9 of 600 comments (clear)

  1. Time to Switch to Debian by Anonymous Coward · · Score: 5, Funny

    They haven't had a break in two weeks!

  2. Re:windowsupdate.microsoft.com Breakins? by TWX · · Score: 4, Funny

    "How come we never hear about breakins [at windowsupdate.microsoft.com]..."

    Because we wouldn't have time for all of the other news.

    --
    Do not look into laser with remaining eye.
  3. Exactly. by twoslice · · Score: 5, Funny
    I am however glad to see that they took precautions.

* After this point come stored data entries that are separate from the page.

Definition Qcount (n : nat) : Q := inject_Z (Z.of_nat n).

(** [int(q)] truncates towards zero; the products that the code truncates
    are taken over exact rationals here. *)
Definition py_int (q : Q) : Z := Z.quot (Qnum q) (Zpos (Qden q)).

(** ** Validation *)

Definition _max_classes : nat := 20.

(** [_validate_ratio]; the argument is a float by its type. *)
Definition _validate_ratio (ratio : Q) : M Q :=
  if Qle_bool ratio 0 || negb (Qle_bool ratio 1)
  then raise RatioError
  else ret ratio.

Definition _validate_num_classes (cts : count_table) : M nat :=
  let mc := _max_classes in
  let n_classes := List.length cts in
  if (mc <? n_classes)%nat then raise TooManyClasses
  else if (n_classes <? 2)%nat then raise TooFewClasses
  else ret n_classes.

Record validated : Type := {
  v_cts : count_table;        (* the dict of counts *)
  v_index : list label;       (* labels, least frequent first *)
  v_target : list label;      (* the label column *)
  v_n_classes : nat;
  v_needs_balancing : bool
}.

(** [_validate_x_y_ratio(X, y, ratio)].  The rows carry their class, so
    [y] names an existing column and [_validate_target] has nothing to
    reject; for a column of strings the source compares the labels after
    [astype('str')], here labels are compared as they are.  The quotient
    of the two counts is the exact one. *)
Definition _validate_x_y_ratio (X : DataFrame) (ratio : Q) : M validated :=
  ratio <- _validate_ratio ratio ;;
  let cts := sort_values (value_counts (map target X)) in
  n_classes <- _validate_num_classes cts ;;
  let first_ct := hd O (map snd cts) in
  let last_ct := last (map snd cts) O in
  let needs_balancing :=
    negb (Qle_bool ratio (Qcount first_ct / Qcount last_ct)) in
  ret {| v_cts := cts;
         v_index := map fst cts;
         v_target := map target X;
         v_n_classes := n_classes;
         v_needs_balancing := needs_balancing |}.

(** [_default_indices(length, shuffle)] *)
Definition _default_indices (length : nat) (shuffle : bool) : M (list nat) :=
  let x := seq 0 length in
  if negb shuffle then ret x else permutation x.

(** ** Partitioners *)

Record partitioner : Type := {
  p_X : DataFrame;
  p_ratio : Q;
  p_cts : count_table;
  p_index : list label;
  p_target_col : list label;
  p_needs_balancing : bool
}.

(** [_BaseBalancePartitioner.__init__]: validation happens here. *)
Definition partitioner_init (X : DataFrame) (ratio : Q) : M partitioner :=
  v <- _validate_x_y_ratio X ratio ;;
  ret {| p_X := X;
         p_ratio := ratio;
         p_cts := v_cts v;
         p_index := v_index v;
         p_target_col := v_target v;
         p_needs_balancing := v_needs_balancing v |}.
(** The text "25" selects no row of the integer column [age]; the advisory
    lists the values the column has.  The number 25 selects row 0. *)
Example filter_people_by_age_text :
  filter_by_column Samples.people "age" [CStr "25"]
  = Ok (mkDF []
          [ mkColumn "country" Object []; mkColumn "age" Int64 [];
            mkColumn "years_coding" Int64 [] ],
        [NoRowsFound [CStr "25"]
                     [CInt 25; CInt 30; CInt 35; CInt 40; CInt 45]]).
Proof. reflexivity. Qed.

Example filter_people_by_age_number :
  option_map (fun r => rows (fst r))
    (match filter_by_column Samples.people "age" [CInt 25] with
     | Ok r => Some r
     | Raise _ => None
     end)
  = Some [(0%Z, [CStr "USA"; CInt 25; CInt 1])].
Proof. reflexivity. Qed.

(** The docstring of [filter_by_value_range]. *)
Example filter_people_by_age_range :
  option_map rows
    (match filter_by_value_range Samples.people "age"
             (Some (CInt 30)) (Some (CInt 40)) with
     | Ok r => Some r
     | Raise _ => None
     end)
  = Some [ (1%Z, [CStr "Canada"; CInt 30; CInt 5]);
           (2%Z, [CStr "UK"; CInt 35; CInt 10]);
           (3%Z, [CStr "USA"; CInt 40; CInt 15]) ].
Proof. reflexivity. Qed.

(** A text column against a number raises; against a text it is compared
    by character codes; a missing marker given as a bound compares false
    with every cell and raises nothing. *)
Example range_text_column_number_bound :
  filter_by_value_range Samples.people "country" (Some (CInt 30)) None
  = Raise TypeError.
Proof. reflexivity. Qed.

Example range_text_column_text_bound :
  option_map df_index
    (match filter_by_value_range Samples.people "country"
             (Some (CStr "UK")) None with
     | Ok r => Some r
     | Raise _ => None
     end)
  = Some [0; 2; 3]%Z.
Proof. reflexivity. Qed.

Example range_missing_marker_as_bound :
  filter_by_value_range Samples.mixed "answer" (Some CNaN) None
  = Ok (mkDF [] [mkColumn "answer" Object []]).
Proof. reflexivity. Qed.

(** [tests/test_survey.py]: the single-valued distribution of Q2. *)
Example distribution_Q2 :
  answer_distribution (fun _ => "") Samples.survey "Q2" false
  = Ok [(CStr "Yes", Qred 0.5); (CStr "No", Qred 0.5)].
Proof. reflexivity. Qed.

(** With the analysis functions in the module namespace, [filter] shows the
    candidate and an explicit yes replaces the current table. *)
Example filter_then_yes :
  option_map rows
    (current_df
       (session (do_filter Samples.with_imports Samples.words Samples.loaded
                           "country USA" (Ok "Yes"))))
  = Some [ (0%Z, [CStr "USA"; CInt 25; CInt 1]);
           (3%Z, [CStr "USA"; CInt 40; CInt 15]) ].
Proof. reflexivity. Qed.

(** In the module as written [filter_by_column] is not bound: the handler
    reports the error and the session goes on with its table. *)
Example filter_as_written :
  do_filter repl_globals Samples.words Samples.loaded "country USA" (Ok "y")
  = mkOutcome Samples.loaded
      [Echo [Lit "Error filtering dataset: "; PExn (NameError "filter_by_column")]]
      Continue.
Proof. reflexivity. Qed.


(** * Further properties *)

(** ** The filters and the table invariant *)

Lemma select_length {A B} mask (l1 : list A) (l2 : list B) :
  List.length l1 = List.length l2 ->
  List.length (select mask l1) = List.length (select mask l2).
Proof.
  revert l1 l2. induction mask as [|b mask IH]; intros [|x l1] [|y l2] H;
    simpl in *; try discriminate; auto.
  destruct b; simpl; auto.
Qed.

Lemma select_length_le {A} mask (l : list A) :
  List.length (select mask l) <= List.length l.
Proof.
  revert l. induction mask as [|b mask IH]; intros [|x l]; simpl; try lia.
  specialize (IH l). destruct b; simpl; lia.
Qed.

    Now consider what would happen if the Windows update service was compromized and hackers managed to get past Microsoft's tight security. These update servers could be used for WMD's (Windows Massive Disruptions)...

    --

    From excellent karma to terible karma with a single +5 funny post...
  4. Re:All this bad news. by penguin+king · · Score: 5, Funny

    Yeah... it was probably SCO: "ooops.... I think I hacked someone" "shit.. what now?" "new lawsuit.. they're runing our rootkit!"

  5. Re:All this bad news. by cgenman · · Score: 5, Funny

    Is it sad the first thing that crossed my mind was "lots of well-timed security breaches... Microsoft may be behind them all"?

    Come on. Do you really think Microsoft knows that much about security?

  6. Re:Linux vs M$ breakins. by Anonymous+Chicken · · Score: 5, Funny

    Break in to SCO... priceless...

    --
    This signature is intentionally left blank.
  7. Re:So... by Bombcar · · Score: 4, Funny

    I though the Gentoo Zealot response would be:

    "Ah, but Gentoo's root exploit was compiled from source, so Gentoo got rooted 0.000000124% faster than Debian!"
    :D

    Ah well, I like Gentoo myself. It is quite fun.

  8. Gentoo! by PatrickThomson · · Score: 5, Funny

    rooted 1% faster than a binary install!

    With apologies to Torne, from whom I stole this quote.

    --
    I am one of many. My idea is not unique, nor do I expect my voice alone to sway you. I speak in a chorus of opinion.
  9. The real question is... by beattie · · Score: 5, Funny

    ... did whoever did this steal any of our source code?